It may also be worth mentioning that Silver will rise higher in terms of a percentage. Not everybody can afford gold, but for $20/ oz of silver, you’re on a good wicket. Combine that with the fact that silver is overconsumed and you’ll understand the term “precious metal”.
The real question is, is it worth buying metals with the Australian dollar given it trades in USD and we are looking past parity? take it one step further, what happens if the USD becomes worthless?

Food for thought.
NT

Xan Go
Guest

While there may be truth to the arguments, is it not the case that every
bubble has its spruikers loudly proclaiming “There is a shortage, get in
quick before you miss out!” One has only to look at the Australian property
market to see the lengths to which people will go to develop sophisticated looking
arguments to that effect. What I worry about is that this is precisely what we see
here. ANOTHER and his THOUGHTS! from the late 90’s are presently being recycled.
Can anyone comment on the verdict on this thread at the time? Why did this die out?

Firebug
Guest

Great question NT, one that I asked an informed person last week.

The view I was given is that all fiat monies are in various degrees of danger. If senior currencies are falling, juniors are unlikely to be spared.

Also, when China’s demand on our resources slows, there will be pressure on AUD.

AUD is rising against USD, but Gold will probably rise at faster rate.

Gold is hedge against government risks which is rising fast.

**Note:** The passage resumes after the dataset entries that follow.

(** X13.  Renewal.  In RENEWING (before T2) and in REBINDING (before
    the end of the lease), when the retransmission timer has expired
    and a buffer is available, the tick sends one datagram from port
    68 to port 67, a DHCPREQUEST: a BOOTREQUEST with the address of
    the client as ciaddr, the flags zero, the seconds elapsed since
    the start of the configuration (at most 0xFFFF), and as options
    the message type DHCPREQUEST, the host name when one is set and
    the parameter request list, without Server Identifier nor
    Requested IP Address.  Its transaction id is that of the context,
    drawn anew before the first transmission.  It goes to the server
    that granted the lease in RENEWING, to the broadcast address in
    REBINDING.  The next retransmission is set to half of the time
    that remains until the limit when more than twice
    DHCP_CLIENT_REQUEST_MIN_DELAY remains, and to all of it otherwise:
    never beyond the limit. *)
Theorem renewal_requests (w : World Dhcp.DhcpClientCtx) :
  let c := ctx w in
  let now := wrap32 (env_time (env w)) in
  let w' := exec (Dhcp.dhcpClientTick lib) w in
  let xid :=
    if Dhcp.retransmitCount c =? 0
    then wrap32 (env_rand (env w) (randPos w))
    else Dhcp.transactionId c in
  let elapsed := wrap32 (now - Dhcp.configStartTime c) / 1000 in
  let header :=
    Dhcp.formatMessage lib (htonl xid)
      (htons (if elapsed >? 0xFFFF then 0xFFFF else elapsed)) (htons 0)
      (ipv4_addr (ipv4Config (netif w))) (macAddr (netif w)) in
  let request :=
    Dhcp.dhcpAddOption lib
      (Dhcp.addOptionIf lib (len (Dhcp.hostname (Dhcp.settings c)) >? 0)
         Dhcp.DHCP_OPT_HOST_NAME (Dhcp.hostname (Dhcp.settings c))
         (Dhcp.dhcpAddOption lib header Dhcp.DHCP_OPT_DHCP_MESSAGE_TYPE
            [b8 Dhcp.DHCP_MESSAGE_TYPE_REQUEST]))
      Dhcp.DHCP_OPT_PARAM_REQUEST_LIST Dhcp.optionList in
  let sent (dest : Ipv4Addr) :=
    out w' = out w ++ [EvAcquireMutex;
                       EvUdpSendDatagram Dhcp.DHCP_CLIENT_PORT (IpAddr4 dest)
                         Dhcp.DHCP_SERVER_PORT (PayloadDhcp request)
                         (Dhcp.IPV4_DEFAULT_TTL lib);
                       EvReleaseMutex] /\
    Dhcp.transactionId (ctx w') = xid in
  let armed (limit : Z) :=
    let remaining := wrap32 (Dhcp.leaseStartTime c + limit - now) in
    Dhcp.timestamp (ctx w') = now /\
    Dhcp.timeout (ctx w') =
      (if remaining >? 2 * Dhcp.DHCP_CLIENT_REQUEST_MIN_DELAY lib
       then remaining / 2 else remaining) /\
    0 <= Dhcp.timeout (ctx w') <= remaining /\
    Dhcp.retransmitCount (ctx w') = wrap32 (Dhcp.retransmitCount c + 1) /\
    Dhcp.state (ctx w') = Dhcp.state c /\
    netif w' = netif w in
  timeCompare now (wrap32 (Dhcp.timestamp c + Dhcp.timeout c)) >= 0 ->
  env_alloc (env w) = true ->
  (Dhcp.state c = Dhcp.DHCP_STATE_RENEWING ->
   timeCompare now
     (wrap32 (Dhcp.leaseStartTime c + wrap32 (Dhcp.t2 c * 1000))) < 0 ->
   sent (Dhcp.serverIpAddr c) /\ armed (wrap32 (Dhcp.t2 c * 1000))) /\
  (Dhcp.state c = Dhcp.DHCP_STATE_REBINDING ->
   timeCompare now
     (wrap32 (Dhcp.leaseStartTime c + wrap32 (Dhcp.leaseTime c * 1000))) < 0 ->
   sent IPV4_BROADCAST_ADDR /\ armed (wrap32 (Dhcp.leaseTime c * 1000))).
Proof.
  cbv zeta. intros He Ha.
  remember (2 * Dhcp.DHCP_CLIENT_REQUEST_MIN_DELAY lib) as twice eqn:Etwice.
  assert (Hhalf : forall r,
            0 <= (if wrap32 r >? twice then wrap32 r / 2 else wrap32 r)
              <= wrap32 r).
  { intros r. pose proof (wrap32_range r) as Hr.
    destruct (wrap32 r >? twice).
    - split; [ apply Z.div_pos; lia | apply Z.div_le_upper_bound; lia ].
    - lia. }
  split; intros Hs Hd.
  - rewrite dhcpClientTick_renewing by exact Hs.
    unfold Dhcp.dhcpStateRenewing, Dhcp.renewRequest, Dhcp.dhcpSendRequest,
      Dhcp.dhcpComputeElapsedTime, udpSendDatagramEx, udpAllocBuffer,
      netGetRand.
    rewrite <- Etwice.
    unfold_monad. cbn [fst snd ctx netif env randPos out].
    destruct (Z.geb_spec
                (timeCompare (wrap32 (env_time (env w)))
                   (wrap32 (Dhcp.timestamp (ctx w) + Dhcp.timeout (ctx w))))
                0); [ | lia ].
    destruct (Z.ltb_spec
                (timeCompare (wrap32 (env_time (env w)))
                   (wrap32 (Dhcp.leaseStartTime (ctx w) +
                            wrap32 (Dhcp.t2 (ctx w) * 1000)))) 0);
      [ | lia ].
    cbn [fst snd ctx netif env randPos out].
    specialize (Hhalf (Dhcp.leaseStartTime (ctx w) +
                       wrap32 (Dhcp.t2 (ctx w) * 1000) -
                       wrap32 (env_time (env w)))).
    destruct (Dhcp.retransmitCount (ctx w) =? 0);
      cbn [fst snd ctx netif env randPos out]; rewrite ?Ha;
      cbn [negb fst snd ctx netif env randPos out Dhcp.state
           Dhcp.set_transactionId];
      rewrite ?Hs; cbn -[Z.mul Z.div wrap32]; rewrite <- !app_assoc.
    all: destruct (wrap32 (Dhcp.leaseStartTime (ctx w) +
                           wrap32 (Dhcp.t2 (ctx w) * 1000) -
                           wrap32 (env_time (env w))) >? twice);
           cbn -[Z.mul Z.div wrap32].
    all: (split; [ split; reflexivity | ]).
    all: repeat (split; [ reflexivity | ]).
    all: split; [ exact Hhalf | split; [ reflexivity | ] ].
    all: split; [ exact Hs | reflexivity ].
  - rewrite dhcpClientTick_rebinding by exact Hs.
    unfold Dhcp.dhcpStateRebinding, Dhcp.renewRequest, Dhcp.dhcpSendRequest,
      Dhcp.dhcpComputeElapsedTime, udpSendDatagramEx, udpAllocBuffer,
      netGetRand.
    rewrite <- Etwice.
    unfold_monad. cbn [fst snd ctx netif env randPos out].
    destruct (Z.geb_spec
                (timeCompare (wrap32 (env_time (env w)))
                   (wrap32 (Dhcp.timestamp (ctx w) + Dhcp.timeout (ctx w))))
                0); [ | lia ].
    destruct (Z.ltb_spec
                (timeCompare (wrap32 (env_time (env w)))
                   (wrap32 (Dhcp.leaseStartTime (ctx w) +
                            wrap32 (Dhcp.leaseTime (ctx w) * 1000)))) 0);
      [ | lia ].
    cbn [fst snd ctx netif env randPos out].
    specialize (Hhalf (Dhcp.leaseStartTime (ctx w) +
                       wrap32 (Dhcp.leaseTime (ctx w) * 1000) -
                       wrap32 (env_time (env w)))).
    destruct (Dhcp.retransmitCount (ctx w) =? 0);
      cbn [fst snd ctx netif env randPos out]; rewrite ?Ha;
      cbn [negb fst snd ctx netif env randPos out Dhcp.state
           Dhcp.set_transactionId];
      rewrite ?Hs; cbn -[Z.mul Z.div wrap32]; rewrite <- !app_assoc.
    all: destruct (wrap32 (Dhcp.leaseStartTime (ctx w) +
                           wrap32 (Dhcp.leaseTime (ctx w) * 1000) -
                           wrap32 (env_time (env w))) >? twice);
           cbn -[Z.mul Z.div wrap32].
    all: (split; [ split; reflexivity | ]).
    all: repeat (split; [ reflexivity | ]).
    all: split; [ exact Hhalf | split; [ reflexivity | ] ].
    all: split; [ exact Hs | reflexivity ].
Qed.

I have no physical Gold at the moment, plan to buy several ounces later this year as insurance.

mike
Guest
…i usually rate articles with the thumbs up or thumbs down(rarely) but after reading/thinking and thinking this article, i’m wondering if i should switch to the gold star system…thumbs up or down is to declare life or death, it is the hand of absolute power subject to the whims of the hands’ body, it is fiat…hmmm…funny how in my imagination i always seem to use the left hand for the thumbs up or down because i’m a right handed person most of the time…hmmm…HMMMM!!!!…if i rated articles with gold stars, let us say for example, 10 gold stars, then wouldn’t… Read more »
simon
Guest

I wonder if you could survive with your gold coins if the fiat currencies becomes trash and banking systems really collapsed.

Scott McLagan
Guest

NT’s comment on silver is quite right – silver is pretty much assured to rise higher and faster than gold, and is therefore a better proposition.
I’ve been buying up for months and will continue to do so, especially given the way the US fiat currency economy is headed (ie down, down, down)!

NT
Guest

All, Im not one to advertise a site with another sites details, but for the sake of the article and giving it more substance, i have pasted the link to the only interview (that i know of) Andrew McGuire made & GATA made.

Hope DR passes it on.

http://kingworldnews.com/kingworldnews/Broadcast/Entries/2010/3/30_Andrew_Maguire_&_Adrian_Douglass.html

Cheers
NT

SV
Guest

Simon, it looks like you can:
http://www.certifiedmint.com/y2k-1.htm
“Gold and Silver for Survival Purposes”

Lachlan
Guest
I’m starting to get some silver together just buying every few weeks with income saved and I’ve been impressed with the strength in silver lately but better still note the fact that it has possibly a lot more upside than gold as said above. I like cheap silver coins too in case a day comes where people aren’t accepting the current fiat offerings but thats just insurance so to speak. And yes I believe if their is no other sound currency to use people will learn again to use PMs esp silver to trade with and quickly IMO. Six to… Read more »
Lachlan
Guest

Gee the gold bugs seem to be getting away with murder here..must be baygon due to arrive soon :(

Biker Pete
Guest

Lachlan: “Gee the gold bugs seem to be getting away with murder here..must be baygon due to arrive soon :( ”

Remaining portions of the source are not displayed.